Equity market weakness that began in mid-August carried forward into September and pushed the market down to a new low for 2022. The S&P 500 Index total return in September was -9.21% accompanied by similar declines in the S&P Mid Cap 400 (-9.19%) and the S&P Small Cap 600 (-9.88%). Cyclical industry groups were punished more than non-cyclical groups as the Federal Reserve’s continued push to raise interest rates also elevated the concerns of many investors over the prospects of an economic recession in coming months. Rising interest rates also presents a stiffer headwind for more highly valued stocks with the Russell 3000 Growth Index trailing the Value Index in the weakest month of the year for stocks.

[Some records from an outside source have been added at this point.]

Lemma drawless_millerRabin_test fuel findDivisor n r d ctx oneReduced
    nSubReduced base :
  drawless
    (millerRabin_test fuel findDivisor n r d ctx oneReduced nSubReduced base).
Proof.
  unfold millerRabin_test.
  apply drawless_bind; [apply drawless_call|]. intros baseReduced.
  apply drawless_bind; [apply drawless_call|]. intros x.
  destruct ((x =? oneReduced) || (x =? nSubReduced)); [apply drawless_ret|].
  apply drawless_bind; [apply drawless_millerRabin_loop|].
  intros [x'| |x']; try apply drawless_ret;
    (apply drawless_bind; [apply drawless_compositeBy|]);
    intros v; apply drawless_ret.
Qed.

Lemma drawless_millerRabin_round fuel findDivisor n r d ctx oneReduced
    nSubReduced base :
  drawless
    (millerRabin_round fuel findDivisor n r d ctx oneReduced nSubReduced base).
Proof.
  unfold millerRabin_round.
  destruct findDivisor; [|apply drawless_millerRabin_test].
  apply drawless_bind; [apply drawless_ofOption|]. intros g.
  destruct (negb (g =? 1)); [apply drawless_ret|].
  apply drawless_millerRabin_test.
Qed.

Lemma drawless_millerRabin_rounds fuel findDivisor n nSub r d ctx oneReduced
    nSubReduced (l : list Z) (count : nat) :
  forall baseIndex,
    drawless
      (millerRabin_rounds fuel findDivisor n nSub r d ctx oneReduced
         nSubReduced (Some l) count baseIndex).
Proof.
  induction count as [|count IH]; intros baseIndex; cbn [millerRabin_rounds].
  - apply drawless_ret.
  - apply drawless_bind.
    { unfold nextBase. destruct (nth_error l baseIndex);
        [apply drawless_ret|apply drawless_throw]. }
    intros base. apply drawless_bind; [apply drawless_millerRabin_round|].
    intros [v|]; [apply drawless_ret|apply IH].
Qed.

Lemma randomBase_loop_filter (nSub : Z) (rnd : list Z) :
  forall b t,
    filter (inRange nSub) rnd = b :: t ->
    exists rnd',
      randomBase_loop rnd nSub = Some (b, rnd') /\
      filter (inRange nSub) rnd' = t.
Proof.
  induction rnd as [|a rnd IH]; intros b t; cbn [filter randomBase_loop];
    [discriminate|].
  unfold inRange at 1.
  destruct (negb (2 <=? a) || negb (a <? nSub)); cbn [negb].
  - apply IH.
  - intros [= <- <-]. now exists rnd.
Qed.

Lemma filter_inRange_valid (nSub : Z) (rnd : list Z) :
  Forall (fun b => 2 <= b < nSub) (filter (inRange nSub) rnd).
Proof.
  apply Forall_forall. intros b Hin. apply filter_In in Hin.
  destruct Hin as [_ H]. unfold inRange in H.
  destruct (Z.leb_spec 2 b); destruct (Z.ltb_spec b nSub);
    cbn [negb orb] in H; try discriminate; lia.
Qed.

Lemma Forall_firstn {A : Type} (P : A -> Prop) (k : nat) (l : list A) :
  Forall P l -> Forall P (firstn k l).
Proof.
  intros H. revert k. induction H as [|a l Ha _ IH]; intros [|k];
    cbn [firstn]; constructor; auto.
Qed.

(** The rounds on random draws and the rounds on the list of the draws in
    range log the same calls and end alike. *)
Lemma millerRabin_rounds_random fuel findDivisor n nSub r d ctx oneReduced
    nSubReduced (count : nat) :
  forall pre rnd rnd0 cs baseIndex,
    (count <= List.length (filter (inRange nSub) rnd))%nat ->
    exists rnd' cs' x,
      millerRabin_rounds fuel findDivisor n nSub r d ctx oneReduced
        nSubReduced None count baseIndex (mkWorld rnd cs)
      = (mkWorld rnd' cs', x) /\
      millerRabin_rounds fuel findDivisor n nSub r d ctx oneReduced
        nSubReduced
        (Some (pre ++ firstn count (filter (inRange nSub) rnd)))
        count (List.length pre) (mkWorld rnd0 cs)
      = (mkWorld rnd0 cs', x).
Proof.
  induction count as [|count IH]; intros pre rnd rnd0 cs baseIndex Hlen;
    cbn [millerRabin_rounds].
  - exists rnd, cs, (Ok (mkVerdict true None None)). split; reflexivity.
  - destruct (filter (inRange nSub) rnd) as [|b t] eqn:E;
      [cbn in Hlen; lia|].
    destruct (randomBase_loop_filter nSub rnd b t E) as (rnd1 & Hdraw & Ht).
    cbn [firstn]. unfold nextBase.
    rewrite nth_error_app2, Nat.sub_diag by lia. cbn [nth_error].
    destruct (drawless_millerRabin_round fuel findDivisor n r d ctx
                oneReduced nSubReduced b cs) as (cs1 & x1 & Hround).
    unfold bind at 1. unfold randomBase. cbn [draws calls]. rewrite Hdraw.
    unfold bind at 2. cbn [ret].
    unfold bind at 1. rewrite Hround.
    unfold bind at 1. rewrite Hround.
    destruct x1 as [[v|]|e].
    + exists rnd1, cs1, (Ok v). split; reflexivity.
    + destruct (IH (pre ++ [b]) rnd1 rnd0 cs1 baseIndex) as
        (rnd' & cs' & x & H1 & H2).
      { cbn [List.length] in Hlen. rewrite Ht. lia. }
      rewrite Ht, <- app_assoc, length_app in H2.
      cbn [app List.length] in H2. rewrite Nat.add_1_r in H2.
      exists rnd', cs', x. split; assumption.
    + exists rnd1, cs1, (Throw e). split; reflexivity.
Qed.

The Fed’s response in controlling the current inflationary cycle is the number one concern among investors. The Central Bank’s resolve in lowering inflation, articulated in many public statements by  voting members of the Federal Open Market Committee (FOMC) has created equity investor anxiety whether an  economic recession is inevitable. It is clear the prospect of a decline in economic activity is rising along with the multiple increases in the Fed Funds rate seen so far this year. However, there have also been notable improvements in input costs across manufacturing and services survey highlighted below in the well-regarded ISM survey released monthly. Relief from higher interest rates due to a decline in inflationary pressures will certainly be welcomed by the equity market. The lagged impact of rate increases so far is impacting 3rd quarter earnings through declining estimates. Company reports and guidance on coming quarters will be watched closely by investors in the coming weeks. 

Global equity markets were caught in the downdraft of U.S. markets as similar forces of central bank tightening and rising concern over local economies pushed stock prices lower. The S&P Global ex-U.S. total return for September was -10.10% with similar results from developed markets (-10.07%) and emerging markets (-10.23%). Market leadership was evident in several developed European and emerging Latin American market bourses while weaker results were more Asian centric. The U.S. dollar increased 3.14% in September and marked the 8th month out of 9 our currency has appreciated this year. The past six months of dollar appreciation is one of the strongest since 1985 and has pushed up the relative value of U.S. to developed market stocks to record highs. U.S. investors with overseas exposure should find confidence in the extraordinary discounts available in international markets today.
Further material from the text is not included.